Welcome to Intel® Software Network Quick Login | Join | Help |
Search in Intel® Software Network Forums
in Go

ICC 11.0.26 - why this code won't vectorize?

Last post 07-10-2008, 9:36 PM by Igor Levicki. 11 replies.
Sort Posts: Previous Next
 07-02-2008, 9:25 AM 30258126  

ICC 11.0.26 - why this code won't vectorize?

I guess Dale will be interested to see this:


#include <stdlib.h>

void test(short *a, float *b, int n, int c1, int c2, float f1, float f2)
{
	#pragma vector aligned
	for (int i = 0; i < n; i++) {
		a[i] = __max(f1 * b[i * c1 + c2] + f2, 0.0f);
	}
}

This should be very easy to vectorize but compiler thinks it is not possible:


C:\test\icl11\non_vec\test.cpp(7): (col. 2) remark: loop was not vectorized: unsupported data type.

Changing data type of a[] from short to int is not an option because it doubles memory requirements and requires another conversion later before saving the file.


Regards,
Igor Levicki
http://www.levicki.net/
 
 07-03-2008, 1:31 PM 30258240 in reply to 30258126  

Re: ICC 11.0.26 - why this code won't vectorize?

I'm always interested to see your posts, Igor :-)
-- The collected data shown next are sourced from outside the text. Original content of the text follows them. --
(** A marker missing from the text is missing from the trimmed text. *)
Lemma strip_keeps_missing (sub s : pystr) :
  contains sub s = false -> contains sub (strip s) = false.
Proof.
  intros H. destruct (contains sub (strip s)) eqn:E; [|reflexivity].
  destruct (strip_split s) as (l & r & Es & _).
  rewrite Es in H. rewrite <- H. symmetry.
  apply contains_app_l. now apply contains_app_r.
Qed.

(** * Properties of the aggregation *)

Lemma join_cons2 (sep x y : pystr) (rest : list pystr) :
  join sep (x :: y :: rest) = x ++ sep ++ join sep (y :: rest).
Proof. reflexivity. Qed.

Lemma join_keeps (sep e : pystr) (l : list pystr) :
  In e l -> exists pre post, join sep l = pre ++ e ++ post.
Proof.
  induction l as [|x [|y rest] IH]; intros H.
  - destruct H.
  - destruct H as [->|[]]. exists [], []. now rewrite app_nil_r.
  - rewrite join_cons2. destruct H as [->|H].
    + exists [], (sep ++ join sep (y :: rest)). reflexivity.
    + destruct (IH H) as (pre & post & ->).
      exists (x ++ sep ++ pre), post. now rewrite <- !app_assoc.
Qed.

Lemma aggregate_keeps (e : pystr) (results : list pystr) :
  In e results -> truthy e = true ->
  exists pre post, aggregate results = pre ++ e ++ post.
Proof.
  intros Hin He. apply join_keeps. apply filter_In. now split.
Qed.

(** C5: when the remote call for a chunk returns text without ["German:"]
    or without ["English:"], [process_chunk] returns the error tag followed
    by the returned text (trimmed of surrounding white space, as the code
    trims every reply); this string is not empty, it is among the results
    of the dispatcher, and the aggregated output contains it. *)
Theorem malformed_reply_is_kept
    (client : Client) (chunks : list pystr) (completion : list nat)
    (t : CostTracker) (i : nat) (chunk : pystr) (response : Response)
    (content : pystr) (rest : list (option pystr)) :
  Permutation completion (seq 1 (List.length chunks)) ->
  chunk_at chunks i = Some chunk ->
  client i chunk = Returned response ->
  choices response = Some content :: rest ->
  contains German content = false \/ contains English content = false ->
  (forall t', fst (process_chunk chunk client i t')
              = Returned (error_tag i ++ strip content))
  /\ truthy (error_tag i ++ strip content) = true
  /\ startswith (of_string "[Error processing chunk ")
                (error_tag i ++ strip content) = true
  /\ (exists l r, content = l ++ strip content ++ r
                  /\ forallb isspace l = true /\ forallb isspace r = true)
  /\ In (error_tag i ++ strip content)
        (fst (process_chunks_parallel client chunks completion t))
  /\ exists pre post,
       aggregate (fst (process_chunks_parallel client chunks completion t))
       = pre ++ (error_tag i ++ strip content) ++ post.
Proof.
  intros Hperm Hi Hc Hch Hmiss.
  assert (Ht : truthy (error_tag i ++ strip content) = true) by reflexivity.
  assert (Hr : reply_text i (client i chunk) = error_tag i ++ strip content).
  { unfold reply_text. rewrite Hc, Hch.
    destruct Hmiss as [H|H]; apply strip_keeps_missing in H; rewrite H;
      simpl; [|rewrite orb_true_r]; reflexivity. }
  assert (Hin : In (error_tag i ++ strip content)
                   (fst (process_chunks_parallel client chunks completion t))).
  { rewrite process_chunks_parallel_fst, <- Hr.
    change (reply_text i (client i chunk)) with (future_text client (i, chunk)).
    apply in_map. unfold as_completed. apply in_flat_map. exists i. split.
    - apply (Permutation_in _ (Permutation_sym Hperm)).
      now apply chunk_at_in_seq with chunk.
    - rewrite Hi. now left. }
  repeat split; trivial.
  - intros t'. now rewrite process_chunk_fst, Hr.
  - apply strip_split.
  - now apply aggregate_keeps.
Qed.

Lemma malformed_reply_is_kept_witness :
  In (error_tag 1 ++ strip unformatted_reply)
     (fst (process_chunks_parallel plain_client [chunk_one] [1%nat]
             (CostTracker_init 0%Q))).
Proof.
  apply (malformed_reply_is_kept plain_client [chunk_one] [1%nat]
           (CostTracker_init 0%Q) 1 chunk_one
           {| usage := None; choices := [Some unformatted_reply] |}
           unformatted_reply []).
  - apply Permutation_refl.
  - reflexivity.
  - reflexivity.
  - reflexivity.
  - left. vm_compute. reflexivity.
Defined.

Lemma count_from_cons0 (sub : pystr) (c : char) (t : pystr) :
  count_from sub (c :: t) 0
  = if startswith sub (c :: t)
    then S (count_from sub t (List.length sub - 1))
    else count_from sub t 0.
Proof. reflexivity. Qed.

Lemma contains_cons_false (sub : pystr) (c : char) (t : pystr) :
  contains sub (c :: t) = false ->
  startswith sub (c :: t) = false /\ contains sub t = false.
Proof. rewrite contains_cons. apply orb_false_iff. Qed.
Well, like all good things in life, it's complicated. Specifically a major issue here is that currently there isn't an easy way to convert floats to shorts with SSE instructions. Given the language requirements about overflow exceptions and the like, there's no good safe way to do it. When you add in the complexity of the subscript, max and changing sizes it makes for something fairly difficult for the compiler to do efficiently. It could be argued that we could do a bit better jobs with certain cases dealing with ints to shorts, but I'm not sure how much of a bang for the buck there is (even given the low value of a buck these days :-) for a case like the above. If you write the loop using SSE intrinsics, how much performance improvement do you get?

Dale

 
 07-03-2008, 2:56 PM 30258251 in reply to 30258240  

Re: ICC 11.0.26 - why this code won't vectorize?

Dale,

If I write vectorized intrinsic version of this loop I am getting the same performance with a single thread as with the threaded version of the above non-vectorized loop. So clearly there is a lot to be gained by vectorizing this.

Vectorized code is actually very simple, and I am surprised that there are any restrictions at all regarding overflow.

At any rate, float to int can also give bogus results in some border cases but the compiler still does vectorize the code if a[] is changed to int.

What I am trying to say is — if I am using short datatype, then that is because I am sure that there can't be overflow and there should be a way to override the heuristics which prohibits the compiler from vectorizing the above loop.

Problem is that writing the above code with intrinsics makes it harder to thread or at least less readable for maintainance.

As for the code, if you change a[] to int and compile with /QxSSE4.1 /c /FAs to see the assembler listing of vectorized loop, all that you have to change to get the short version is to put PACKSSDW/MOVQ instead of MOVDQA in the loop after CVTTPS2DQ.


Regards,
Igor Levicki
http://www.levicki.net/
 
 07-04-2008, 12:29 PM 30258307 in reply to 30258251  

Re: ICC 11.0.26 - why this code won't vectorize?

Hi Igor,

This time I won't argue with you Igor: I agree sincerely! According to Wirth's law "Software gets slower faster than hardware gets faster" :-). Thus, easier access to extremely advanced vector hardware may possibly lead to a cool and unexpected way to extend Moore's Law into the future! A magic compiler is what we need ;-). As far as I know there are many cases where either a better compiler or a better language would lead to increased performance of both existing and future hardware. Obviously threading a loop over 256 cores may be stupid when a single core can keep all 256 values in a single register, but according to Wirth's law that's exactly what most people will do...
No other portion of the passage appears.